In that case, usb-handoff probably won't help.

Comment 4 Andrew Morton 2005-09-17 13:31:33 UTC
(Add reporter and bugzilla to cc)

James Bottomley <James.Bottomley@SteelEye.com> wrote:
>
> On Fri, 2005-09-16 at 12:03 -0700, Andrew Morton wrote:
> > This one's a bit strange.
> > 
> > It's a post-2.6.12 regression.
> 
> Yes, strange to me too.  The changes that went in to aic79xx between
> 2.6.12 and 2.6.13 were tiny:
> 
>  aic79xx_osm.c |   18 +++++++++---------
>  aic79xx_osm.h |   17 -----------------
>  aic79xx_pci.c |    2 +-
>  3 files changed, 10 insertions(+), 27 deletions(-)
> 
> I've also attached them below, but I think they were
> 
> 1) #if -> #ifdef changes
> 2) removal of the duplicated ENDIAN macros
> 3) ahd_midlayer_entrypoint_lock/unlock -> ahd_lock/unlock
> 
> I can't see how anything in these could produce the shown behaviour.
> 
> James
> 
> diff --git a/drivers/scsi/aic7xxx/aic79xx_osm.c b/drivers/scsi/aic7xxx/aic79xx_osm.c
> --- a/drivers/scsi/aic7xxx/aic79xx_osm.c
> +++ b/drivers/scsi/aic7xxx/aic79xx_osm.c
> @@ -1505,23 +1505,23 @@ ahd_linux_dev_reset(Scsi_Cmnd *cmd)
>  	memset(recovery_cmd, 0, sizeof(struct scsi_cmnd));
>  	recovery_cmd->device = cmd->device;
>  	recovery_cmd->scsi_done = ahd_linux_dev_reset_complete;
> -#if AHD_DEBUG
> +#ifdef AHD_DEBUG
>  	if ((ahd_debug & AHD_SHOW_RECOVERY) != 0)

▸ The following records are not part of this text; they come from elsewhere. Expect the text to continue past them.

(** The [switch module.Type] of [setModuleInstance]: the interface the
    driver is cast to. *)
Definition interface_of_type (t : ModuleType) : option Interface :=
  match t with
  | MODULE_TYPE_LOGGER => Some IfLogger
  | MODULE_TYPE_HARDWARE => Some IfHardware
  | MODULE_TYPE_DISPLAY => Some IfDisplay
  | MODULE_TYPE_GRAPHICS => Some IfSurfaceManager
  | MODULE_TYPE_FONTS => Some IfFontManager
  | MODULE_TYPE_LAYOUT => Some IfLayout
  | MODULE_TYPE_GPIO => Some IfGPIO
  | MODULE_TYPE_I2C => Some IfI2C
  | MODULE_TYPE_SPI => Some IfSPI
  | MODULE_TYPE_TIMER => Some IfTimer
  | MODULE_TYPE_LIRC => Some IfLIRC
  | MODULE_TYPE_INPUT => Some IfInputManager
  | _ => None
  end.

(** The tail of [setModuleInstance], from the append to [byorder] on.  A
    failed type assertion leaves nil in the field. *)
Definition setModuleInstance_tail (p : ModuleRef) (module : Module)
    (driver : Driver) (this : AppInstance) : AppInstance * option error :=
  let this := set_byorder (byorder this ++ [driver]) this in
  match interface_of_type (Type_ module) with
  | Some i =>
      if implements driver i then (set_field i (Some driver) this, None)
      else (set_field i None this, Some (ErrCannotCast p i))
  | None => (this, None)
  end.

(** [setModuleInstance]: the instance after the call and the error
    returned.  [p] is the address of [module]. *)
Definition setModuleInstance (p : ModuleRef) (module : Module)
    (driver : Driver) (this : AppInstance) : AppInstance * option error :=
  match byname this !! Name module with
  | Some _ => (this, Some (ErrDuplicateName (Name module)))
  | None =>
      let this := set_byname (<[Name module := driver]> (byname this)) this in
      if singleton_type (Type_ module) then
        match bytype this !! Type_ module with
        | Some _ => (this, Some (ErrDuplicateType (Type_ module)))
        | None =>
            let this :=
              set_bytype (<[Type_ module := driver]> (bytype this)) this in
            setModuleInstance_tail p module driver this
        end
      else setModuleInstance_tail p module driver this
  end.

(** ** Building the instance *)

Definition emit {A : Type} (evs : list event) (k : list event * A)
    : list event * A :=
  (evs ++ k.1, k.2).

(** The loop of [NewAppInstance] over [config.Modules]: [all] is
    [config.Modules], [once] tells whether the [sync.Once] has fired. *)
Fixpoint build (all rest : list ModuleRef) (once : bool)
    (this : AppInstance) : list event * result AppInstance :=
  match rest with
  | [] =>
      if once then ([], Ok this)
      else match Logger this with
           | None => ([], Panic)
           | Some _ => ([EvLog LDebug LogOpen], Ok this)
           end
  | p :: rest =>
      let has_logger := bool_decide (is_Some (Logger this)) in
      emit (if has_logger && negb once
            then [EvLog LDebug (LogOpenModules all)] else [])
      (let once := once || has_logger in
       match heap p with
       | None => ([], Panic)
       | Some module =>
           match New module with
           | None => build all rest once this
           | Some new =>
               emit (if has_logger then [EvLog LDebug2 (LogModuleNew p)]
                     else [])
               (let '(driver, err) := new this in
                emit [EvNew p driver err]
                match err, driver with
                | Some e, _ => ([], Err e)
                | None, None => ([], Err (ErrNewReturnNil (Name module)))
                | None, Some d =>
                    let '(this, serr) := setModuleInstance p module d this in
                    match serr with
                    | None => build all rest once this
                    | Some e =>
                        emit [EvClose d (drv_close d)]
                        match drv_close d with
                        | None => ([], Err e)
                        | Some ce =>
                            match Logger this with
                            | None => ([], Panic)
                            | Some _ =>
                                ([EvLog LError (LogModuleCloseError ce)],
                                 Err e)
                            end
                        end
                    end
                end)
           end
       end)
  end.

>  		printf("%s:%d:%d:%d: Device reset called for cmd %p\n",
>  		       ahd_name(ahd), cmd->device->channel, cmd->device->id,
>  		       cmd->device->lun, cmd);
>  #endif
> -	ahd_midlayer_entrypoint_lock(ahd, &s);
> +	ahd_lock(ahd, &s);
>  
>  	dev = ahd_linux_get_device(ahd, cmd->device->channel, cmd->device->id,
>  				   cmd->device->lun, /*alloc*/FALSE);
>  	if (dev == NULL) {
> -		ahd_midlayer_entrypoint_unlock(ahd, &s);
> +		ahd_unlock(ahd, &s);
>  		kfree(recovery_cmd);
>  		return (FAILED);
>  	}
>  	if ((scb = ahd_get_scb(ahd, AHD_NEVER_COL_IDX)) == NULL) {
> -		ahd_midlayer_entrypoint_unlock(ahd, &s);
> +		ahd_unlock(ahd, &s);
>  		kfree(recovery_cmd);
>  		return (FAILED);
>  	}
> @@ -1553,7 +1553,7 @@ ahd_linux_dev_reset(Scsi_Cmnd *cmd)

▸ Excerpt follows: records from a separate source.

(** X17. The network calls of a live run follow the session: after a
    failed connect nothing else is called; after a failed STARTTLS the
    session is closed and the password is never sent; after a failed
    login the session is closed and no message is sent; otherwise the
    calls are connect, STARTTLS, login, the messages, and one close that
    comes last, and the messages sent are among those the iterator
    yields. *)
Theorem send_batch_session_discipline (server : Mailer.smtp_server)
        (messages : stream Mailer.EmailMessage) (host user : string)
        (password : option string) :
  let t := fst (Mailer.send_batch header_text server messages host user password false) in
  (Mailer.connect_reply server <> None ->
   filter is_network t = [Mailer.EConnect host 587]) /\
  (Mailer.connect_reply server = None ->
   Mailer.starttls_reply server <> None ->
   filter is_network t =
     [Mailer.EConnect host 587; Mailer.EStartTLS; Mailer.EClose]) /\
  (Mailer.connect_reply server = None ->
   Mailer.starttls_reply server = None ->
   Mailer.login_reply server user password <> None ->
   filter is_network t =
     [Mailer.EConnect host 587; Mailer.EStartTLS; Mailer.ELogin user password;
      Mailer.EClose]) /\
  (Mailer.connect_reply server = None ->
   Mailer.starttls_reply server = None ->
   Mailer.login_reply server user password = None ->
   filter is_network t =
     (Mailer.EConnect host 587 :: Mailer.EStartTLS
        :: Mailer.ELogin user password
        :: map Mailer.ESendMessage (send_calls t) ++ [Mailer.EClose])%list /\
   (forall msg, In msg (send_calls t) -> In msg (yielded messages))).
Proof.
  unfold Mailer.send_batch, Mailer.session.
  destruct (Mailer.connect_reply server) as [e|].
  { destruct (handle_exits e) as [line ->]. simpl.
    repeat split; congruence. }
  destruct (Mailer.starttls_reply server) as [e|].
  { destruct (leave_some server e) as [e' El]; rewrite El in *; clear El;
    rename e into e0; rename e' into e. destruct (handle_exits e) as [line ->]. simpl.
    repeat split; congruence. }
  destruct (Mailer.login_reply server user password) as [e|].
  { destruct (leave_some server e) as [e' El]; rewrite El in *; clear El;
    rename e into e0; rename e' into e. destruct (handle_exits e) as [line ->]. simpl.
    repeat split; congruence. }
  destruct (send_all_events server 0 messages) as [Hn [_ [_ Hy]]].
  destruct (Mailer.send_all header_text server 0 messages) as [t r]. simpl in Hn, Hy.
  assert (Hnet : forall tail,
             (forall x, In x tail -> is_network x = false) ->
             send_calls tail = [] ->
             filter is_network
               (((Mailer.EConnect host 587 :: Mailer.EStartTLS
                    :: Mailer.ELogin user password :: t)
                   ++ [Mailer.EClose]) ++ tail) =
             (Mailer.EConnect host 587 :: Mailer.EStartTLS
                :: Mailer.ELogin user password
                :: map Mailer.ESendMessage
                     (send_calls
                        (((Mailer.EConnect host 587 :: Mailer.EStartTLS
                             :: Mailer.ELogin user password :: t)
                            ++ [Mailer.EClose]) ++ tail))
                ++ [Mailer.EClose])%list /\
             (forall msg,
                In msg (send_calls
                          (((Mailer.EConnect host 587 :: Mailer.EStartTLS
                               :: Mailer.ELogin user password :: t)
                              ++ [Mailer.EClose]) ++ tail)) ->
                In msg (yielded messages))).
  { intros tail Htail Hcalls.
    rewrite !send_calls_app, Hcalls. simpl. rewrite !app_nil_r.
    rewrite !filter_app. simpl. rewrite Hn.
    replace (filter is_network tail) with (@nil Mailer.event).
    - rewrite app_nil_r. split; [reflexivity | exact Hy].
    - symmetry. clear - Htail. induction tail as [|x tail IH]; simpl.
      + reflexivity.
      + rewrite (Htail x) by (left; reflexivity).
        apply IH. intros y Hy. apply Htail. right. exact Hy. }
  destruct (Mailer.leave server r) as [e|].
  - destruct (handle_exits e) as [line ->]. simpl fst.
    split; [intros H; congruence|]. split; [intros _ H; congruence|].
    split; [intros _ _ H; congruence|]. intros _ _ _.
    apply (Hnet [Mailer.EPrintErr line]).
    + intros x [<-|[]]. reflexivity.
    + reflexivity.
  - simpl fst.
    split; [intros H; congruence|]. split; [intros _ H; congruence|].
    split; [intros _ _ H; congruence|]. intros _ _ _.
    specialize (Hnet [] (fun x (H : In x []) => match H with end) eq_refl).
    rewrite app_nil_r in Hnet. exact Hnet.
Qed.

(** ** The mailer pipeline *)


Lemma send_batch_calls_yielded (server : Mailer.smtp_server)
      (messages : stream Mailer.EmailMessage) (host user : string)
      (password : option string) (dry_run : bool) (msg : Mailer.EmailMessage) :
  In msg (send_calls
            (fst (Mailer.send_batch header_text server messages host user password dry_run))) ->
  dry_run = false /\ In msg (yielded messages).
Proof.
  destruct dry_run.
  - unfold Mailer.send_batch. rewrite report_all_stream. simpl.
    assert (E : send_calls (map (report_line header_text) (yielded messages)) = []).
    { induction (yielded messages) as [|m l IH]; simpl; [reflexivity | exact IH]. }
    rewrite E. intros [].
  - intros H. split; [reflexivity|].
    unfold Mailer.send_batch, Mailer.session in H.
    destruct (Mailer.connect_reply server) as [e|].
    { destruct (handle_exits e) as [line E]. rewrite E in H. destruct H. }
    destruct (Mailer.starttls_reply server) as [e|].
    { destruct (leave_some server e) as [e' El]; rewrite El in *; clear El;
    rename e into e0; rename e' into e. destruct (handle_exits e) as [line E]. rewrite E in H. destruct H. }
    destruct (Mailer.login_reply server user password) as [e|].
    { destruct (leave_some server e) as [e' El]; rewrite El in *; clear El;
    rename e into e0; rename e' into e. destruct (handle_exits e) as [line E]. rewrite E in H. destruct H. }
    destruct (send_all_events server 0 messages) as [_ [_ [_ Hy]]].
    destruct (Mailer.send_all header_text server 0 messages) as [t r]. simpl in Hy.
    apply Hy. destruct (Mailer.leave server r) as [e|].
    + destruct (handle_exits e) as [line E]. rewrite E in H. simpl in H.
      rewrite !send_calls_app in H. simpl in H. rewrite !app_nil_r in H.
      exact H.
    + simpl in H. rewrite send_calls_app in H. simpl in H.
      rewrite app_nil_r in H. exact H.
Qed.
(** ** The bridge only appends *)

Lemma Instruction_nested_ind (P : Instruction -> Prop) :
  (forall n ps, P (mkInstruction n ps None)) ->
  (forall n ps qs cs data,
     Forall (fun x : Instruction * list PyBit * list PyBit => P x.1.1) data ->
     P (mkInstruction n ps (Some (qs, cs, data)))) ->
  forall i, P i.
Proof.
  intros Hnone Hsome. fix IH 1. intros [n ps [[[qs cs] data]|]].
  - apply Hsome. induction data as [|[[i qa] ca] data IHd].
    + constructor.
    + constructor; [apply IH | exact IHd].
  - apply Hnone.
Qed.

Lemma appends_only_refl (st : BridgeState) : appends_only st st.
Proof.
  exists [], []. rewrite !app_nil_r. split; [| reflexivity].
  destruct st as [[] ?]. reflexivity.
Qed.

Lemma appends_only_trans (st1 st2 st3 : BridgeState) :
  appends_only st1 st2 -> appends_only st2 st3 -> appends_only st1 st3.
Proof.
  intros (n1 & m1 & Hq1 & Hc1) (n2 & m2 & Hq2 & Hc2).
  exists (n1 ++ n2), (m1 ++ m2). rewrite Hq2, Hc2, Hq1, Hc1. simpl.
  rewrite !app_assoc. split; reflexivity.
Qed.

Lemma appends_only_emplace (o : Operation) (st : BridgeState) :
  appends_only st (bridge_emplace o st).
Proof. exists [o], []. rewrite app_nil_r. split; reflexivity. Qed.

Lemma appends_only_report (n what : string) (st : BridgeState) :
  appends_only st (report_failure n what st).
Proof.
  eexists [], _. simpl. rewrite app_nil_r. split; [| reflexivity].
  destruct st as [[] ?]. reflexivity.
Qed.

Section BridgeFrame.

Variable getIndexQ : QuantumComputation -> string * Z -> Outcome Z.
Variable getIndexC : QuantumComputation -> string * Z -> Outcome Z.
Variable getNqubits : QuantumComputation -> Z.

Lemma addQiskitOperation_appends (type : OpType.t) (qargs : list PyBit)
    (params : list Q) (st : BridgeState) :
  appends_only st (addQiskitOperation getIndexQ getNqubits type qargs
                     params st).1.
Proof.
  unfold addQiskitOperation.
  destruct (resolve_qubits getIndexQ (qc st) qargs) as [qubits | |];
    try apply appends_only_refl.
  destruct qubits; [apply appends_only_refl |].
  destruct (read_params params) as [[la ph] th].
  apply appends_only_emplace.
Qed.

Lemma addTwoTargetQiskitOperation_appends (type : OpType.t)
    (qargs : list PyBit) (params : list Q) (st : BridgeState) :
  appends_only st (addTwoTargetQiskitOperation getIndexQ getNqubits type
                     qargs params st).1.
Proof.
  unfold addTwoTargetQiskitOperation.
  destruct (resolve_qubits getIndexQ (qc st) qargs) as [qubits | |];
    try apply appends_only_refl.
  destruct qubits as [|q qubits]; [apply appends_only_refl |].
  destruct (removelast (q :: qubits)); [apply appends_only_refl |].
  destruct (read_params params) as [[la ph] th].
  apply appends_only_emplace.
Qed.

>  	ahd_queue_scb(ahd, scb);
>  
>  	scb->platform_data->flags |= AHD_SCB_UP_EH_SEM;
> -	spin_unlock_irq(&ahd->platform_data->spin_lock);
> +	ahd_unlock(ahd, &s);
>  	init_timer(&timer);
>  	timer.data = (u_long)scb;
>  	timer.expires = jiffies + (5 * HZ);
> @@ -1567,10 +1567,10 @@ ahd_linux_dev_reset(Scsi_Cmnd *cmd)

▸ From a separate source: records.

(** What [format] writes for the decimal [s * 10^p] is read back by
    [parseFloat] as that decimal. *)
Lemma parse_format (s p : Z) :
  1 <= s -> parseFloat (format s p) = of_decimal false s p.
Proof.
  intros Hs. unfold format.
  destruct (decimal_pad s ltac:(lia)) as (w & Ed & Hw & Hk).
  set (k := ndigits s) in *. set (n := p + k).
  assert (Hsm : s mod 10 ^ Z.of_nat (S w) = s) by (apply Z.mod_small; lia).
  set (x := ((if (n - 1 <? 0)%Z then "e-" else "e+") ++ decimal (Z.abs (n - 1)))%string).
  assert (Ex : exponent x = n - 1) by apply exponent_written.
  assert (Hx : exists r, x = String "e" r)
    by (unfold x; destruct (n - 1 <? 0); eexists; reflexivity).
  destruct ((k <=? n) && (n <=? 21)) eqn:C1.
  { apply andb_true_iff in C1. destruct C1 as [C1 _]. apply Z.leb_le in C1.
    rewrite Ed. unfold zeros. rewrite parseFloat_pad, digits_pad.
    rewrite <- (append_empty (pad (Z.to_nat (n - k)) 0 "")), digits_pad, digits_end.
    cbv beta iota zeta.
    rewrite Z2Nat.id, Hsm, Z.mod_0_l by (try apply Z.pow_nonzero; lia).
    destruct (Z.eqb_spec (0 + Z.of_nat (S w) + (n - k)) 0); [lia|].
    cbn [andb exponent].
    replace ((0 * 10 ^ Z.of_nat (S w) + s) * 10 ^ (n - k) + 0) with (s * 10 ^ (n - k))
      by lia.
    rewrite of_decimal_int by lia. f_equal. lia. }
  destruct ((0 <? n) && (n <=? 21)) eqn:C2.
  { apply andb_true_iff in C2. destruct C2 as [C2 C2'].
    apply Z.ltb_lt in C2. apply Z.leb_le in C2'.
    assert (C1' : n < k).
    { apply andb_false_iff in C1. destruct C1 as [C1|C1]; apply Z.leb_gt in C1; lia. }
    destruct (Z.to_nat n) as [|wn] eqn:En; [lia|].
    assert (Hn : Z.of_nat (S wn) = n) by lia.
    assert (Hj : Z.of_nat (Z.to_nat (k - n)) = k - n) by lia.
    pose proof (split_digits s (k - n) ltac:(lia) ltac:(lia)) as Sp.
    assert (Hhi : (s / 10 ^ (k - n)) mod 10 ^ n = s / 10 ^ (k - n)).
    { apply Z.mod_small. split; [apply Z.div_pos; [lia|apply Z.pow_pos_nonneg; lia]|].
      apply Z.div_lt_upper_bound; [apply Z.pow_pos_nonneg; lia|].
      rewrite <- Z.pow_add_r by lia. replace (k - n + n) with k by lia.
      rewrite <- Hk. exact Hw. }
    rewrite parseFloat_pad, digits_pad. cbn [append]. rewrite digits_point.
    cbv beta iota zeta.
    rewrite <- (append_empty (pad (Z.to_nat (k - n)) s "")), digits_pad, digits_end.
    cbv beta iota zeta. rewrite Hn, Hj, Hhi.
    destruct (Z.eqb_spec (0 + n) 0); [lia|]. cbn [andb exponent].
    f_equal; lia. }
  destruct ((-6 <? n) && (n <=? 0)) eqn:C3.
  { apply andb_true_iff in C3. destruct C3 as [_ C3]. apply Z.leb_le in C3.
    cbn [append]. rewrite parseFloat_digit by reflexivity.
    rewrite digits_zero_point. cbv beta iota zeta.
    rewrite Ed. unfold zeros. rewrite digits_pad.
    rewrite <- (append_empty (pad (S w) s "")), digits_pad, digits_end.
    cbv beta iota zeta. rewrite Hsm, Z.mod_0_l by (apply Z.pow_nonzero; lia).
    change (1 =? 0) with false.
    cbn [andb exponent]. f_equal; lia. }
  destruct Hx as [rx Hx].
  destruct (Z.eqb_spec k 1) as [K|K].
  { rewrite Ed, parseFloat_pad, digits_pad, Hx, digits_e.
    cbv beta iota zeta. rewrite <- Hx, Ex, Hsm.
    destruct (Z.eqb_spec (0 + Z.of_nat (S w)) 0); [lia|]. cbn [andb].
    f_equal; lia. }
  { assert (Hj : Z.of_nat (Z.to_nat (k - 1)) = k - 1) by lia.
    pose proof (split_digits s (k - 1) ltac:(lia) ltac:(lia)) as Sp.
    assert (Hhi : (s / 10 ^ (k - 1)) mod 10 ^ Z.of_nat 1 = s / 10 ^ (k - 1)).
    { apply Z.mod_small. split; [apply Z.div_pos; [lia|apply Z.pow_pos_nonneg; lia]|].
      apply Z.div_lt_upper_bound; [apply Z.pow_pos_nonneg; lia|].
      change (10 ^ Z.of_nat 1) with (10 ^ 1).
      rewrite <- Z.pow_add_r by lia. replace (k - 1 + 1) with k by lia.
      rewrite <- Hk. exact Hw. }
    rewrite parseFloat_pad, digits_pad. cbn [append]. rewrite digits_point.
    cbv beta iota zeta.
    rewrite digits_pad, Hx, digits_e.
    cbv beta iota zeta. rewrite <- Hx, Ex, Hj, Hhi.
    change (0 + Z.of_nat 1 =? 0) with false. cbn [andb].
    f_equal; lia. }
Qed.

>  		printf("Timer Expired\n");
>  		retval = FAILED;
>  	}
> -	spin_lock_irq(&ahd->platform_data->spin_lock);
> +	ahd_lock(ahd, &s);
>  	ahd_schedule_runq(ahd);
>  	ahd_linux_run_complete_queue(ahd);
> -	ahd_midlayer_entrypoint_unlock(ahd, &s);
> +	ahd_unlock(ahd, &s);
>  	printf("%s: Device reset returning 0x%x\n", ahd_name(ahd), retval);
>  	return (retval);
>  }
> @@ -1591,11 +1591,11 @@ ahd_linux_bus_reset(Scsi_Cmnd *cmd)
>  		printf("%s: Bus reset called for cmd %p\n",
>  		       ahd_name(ahd), cmd);
>  #endif
> -	ahd_midlayer_entrypoint_lock(ahd, &s);
> +	ahd_lock(ahd, &s);
>  	found = ahd_reset_channel(ahd, cmd->device->channel + 'A',
>  				  /*initiate reset*/TRUE);
>  	ahd_linux_run_complete_queue(ahd);
> -	ahd_midlayer_entrypoint_unlock(ahd, &s);
> +	ahd_unlock(ahd, &s);
>  
>  	if (bootverbose)
>  		printf("%s: SCSI bus reset delivered. "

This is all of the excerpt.